DATA UNDER STUDY:
(** C14: an event stream.  While the log grows, whatever else happens on the
    change feed, the stream sends one event for each record after [since], in
    order, without gap or repetition, each with the head of the log after its
    record.  It ends only when the feed reports an error; as long as it has
    not, once the log stops growing it sends every record within as many
    rounds as are missing. *)
Theorem stream_gapless ns rs rounds settled since :
  Forall (fun x : Store * Sse.recv => exists k, log_holds x.1 ns (take k rs)) rounds ->
  Forall (fun x : Store * Sse.recv => log_holds x.1 ns rs) settled ->
  0 <= since <= Z.of_nat (length rs) -> Z.of_nat (length rs) + 1 < 2 ^ 64 ->
  exists n ended, Sse.sse_events ns since (rounds ++ settled)
    = Ok (event_at ns rs <$> seqZ (since + 1) (Z.of_nat n), ended)
  /\ since + Z.of_nat n <= Z.of_nat (length rs)
  /\ (ended = true -> exists st, (st, Sse.RecvError) ∈ rounds ++ settled)
  /\ (ended = false -> Z.of_nat (length rs) - since <= Z.of_nat (length settled) ->
       since + Z.of_nat n = Z.of_nat (length rs)).
Proof.
  intros Hr Hs Hb Hl. change (streamed ns rs (rounds ++ settled) since (Z.of_nat (length settled))). revert since Hb.
  induction Hr as [|[st r] l [k Hx] Hr IH]; intros since Hb; [by apply settled_streamed|].
  change (((st, r) :: l) ++ settled) with ((st, r) :: (l ++ settled)).
  apply (round_streamed ns rs st r _ since _ k); [done..| |intros _; by apply IH].
  intros Hlt. destruct (IH (since + 1) ltac:(lia)) as (n & ended & E & Hn & He & Hg).
  exists n, ended. split_and!; [done..|]. intros Ee Hgo. apply Hg; [done|]. lia.
Qed.

End spec.

(** ** Witnesses *)

#[local] Existing Instances toy_sha256 hex_plain toy_ed25519 CapsToy.toy_cap_json toy_config_text.
#[local] Existing Instances SchemaSpec.decimal_floats RateLimit.plain_order ServerDemo.demo_json.
Import ServerDemo.

(** The demo store after one write. *)
Definition one_write : Store :=
  (put (bs "app") (bs "k") (bs "v") 7 (StoreSpec.node Byte.x01) (StoreSpec.node Byte.x02) 0 demo_store).1.

Lemma one_write_holds : policies one_write !! bs "app" = Some PLww
  /\ exists l, log_holds one_write (bs "app") [l].
Proof.
  split; [exact (eq_trans (f_equal (fun m => m !! bs "app") (frame_policies _ _ _ _ (frames_put [] (bs "app") (bs "k")
    (bs "v") 7 (StoreSpec.node Byte.x01) (StoreSpec.node Byte.x02) 0 demo_store))) demo_policy)|].
  destruct (put_get demo_store (bs "app") PLww [] (bs "k") (bs "v") 7 (StoreSpec.node Byte.x01) (StoreSpec.node Byte.x02) 0)
    as (st & hd & E & Hlog & _); [apply demo_store_ok|reflexivity|apply demo_holds|wf_single|].
  unfold one_write. rewrite E. eauto.
Qed.

Lemma changes_gapless_witness :
  exists l x, log_holds one_write (bs "app") [l]
    /\ (handle_changes demo_env (Some [app_cap]) (bs "app") ∅ (with_store one_write demo_app)).2 = Ok x
    /\ x = ok_json (jobj [("since", jnum 0); ("head", head_json (1, LogSpec.fhead LogFormat.zero32 [l]));
          ("changes", JArray [change_of (1, l)])]%string).
Proof.
  destruct one_write_holds as [Hp [l Hl]]. exists l.
  pose proof (changes_gapless demo_env (Some [app_cap]) (bs "app") ∅ (with_store one_write demo_app) PLww [l] 0 Hp Hl
    eq_refl ltac:(done) ltac:(done) ltac:(done)) as Hc.
  assert (match (handle_changes demo_env (Some [app_cap]) (bs "app") ∅ (with_store one_write demo_app)).2 with
    Ok _ => true | _ => false end = true) as Eo by (vm_compute; reflexivity).
  destruct (handle_changes demo_env (Some [app_cap]) (bs "app") ∅ (with_store one_write demo_app)) as [s' [x|x|]];
    [|done..]. destruct Hc as (_ & -> & _). by eexists.
Defined.

Lemma stream_gapless_witness :
  exists l, Sse.sse_events (bs "app") 0 [(one_write, Sse.Notified (bs "app"))]
    = Ok ([event_at (bs "app") [l] 1], false).
Proof.
  destruct one_write_holds as [_ [l Hl]]. exists l.
  destruct (stream_gapless (bs "app") [l] [] [(one_write, Sse.Notified (bs "app"))] 0) as (n & ended & E & Hn & He & Hg);
    [constructor|by apply Forall_singleton|done|done|].
  destruct ended.
  - destruct He as [st Hst]; [done|]. exfalso. apply list_elem_of_singleton in Hst. discriminate Hst.
  - specialize (Hg eq_refl ltac:(done)). cbn in Hg. assert (n = 1%nat) as -> by lia. exact E.
Defined.
End ServerFeed.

TASK BRIEF: All lines above from the one with "Ok _ => true" to the one with "- destruct He", inclusive, should be copied exactly, and no other lines.

TASK ANSWER:
    Ok _ => true | _ => false end = true) as Eo by (vm_compute; reflexivity).
  destruct (handle_changes demo_env (Some [app_cap]) (bs "app") ∅ (with_store one_write demo_app)) as [s' [x|x|]];
    [|done..]. destruct Hc as (_ & -> & _). by eexists.
Defined.

Lemma stream_gapless_witness :
  exists l, Sse.sse_events (bs "app") 0 [(one_write, Sse.Notified (bs "app"))]
    = Ok ([event_at (bs "app") [l] 1], false).
Proof.
  destruct one_write_holds as [_ [l Hl]]. exists l.
  destruct (stream_gapless (bs "app") [l] [] [(one_write, Sse.Notified (bs "app"))] 0) as (n & ended & E & Hn & He & Hg);
    [constructor|by apply Forall_singleton|done|done|].
  destruct ended.
  - destruct He as [st Hst]; [done|]. exfalso. apply list_elem_of_singleton in Hst. discriminate Hst.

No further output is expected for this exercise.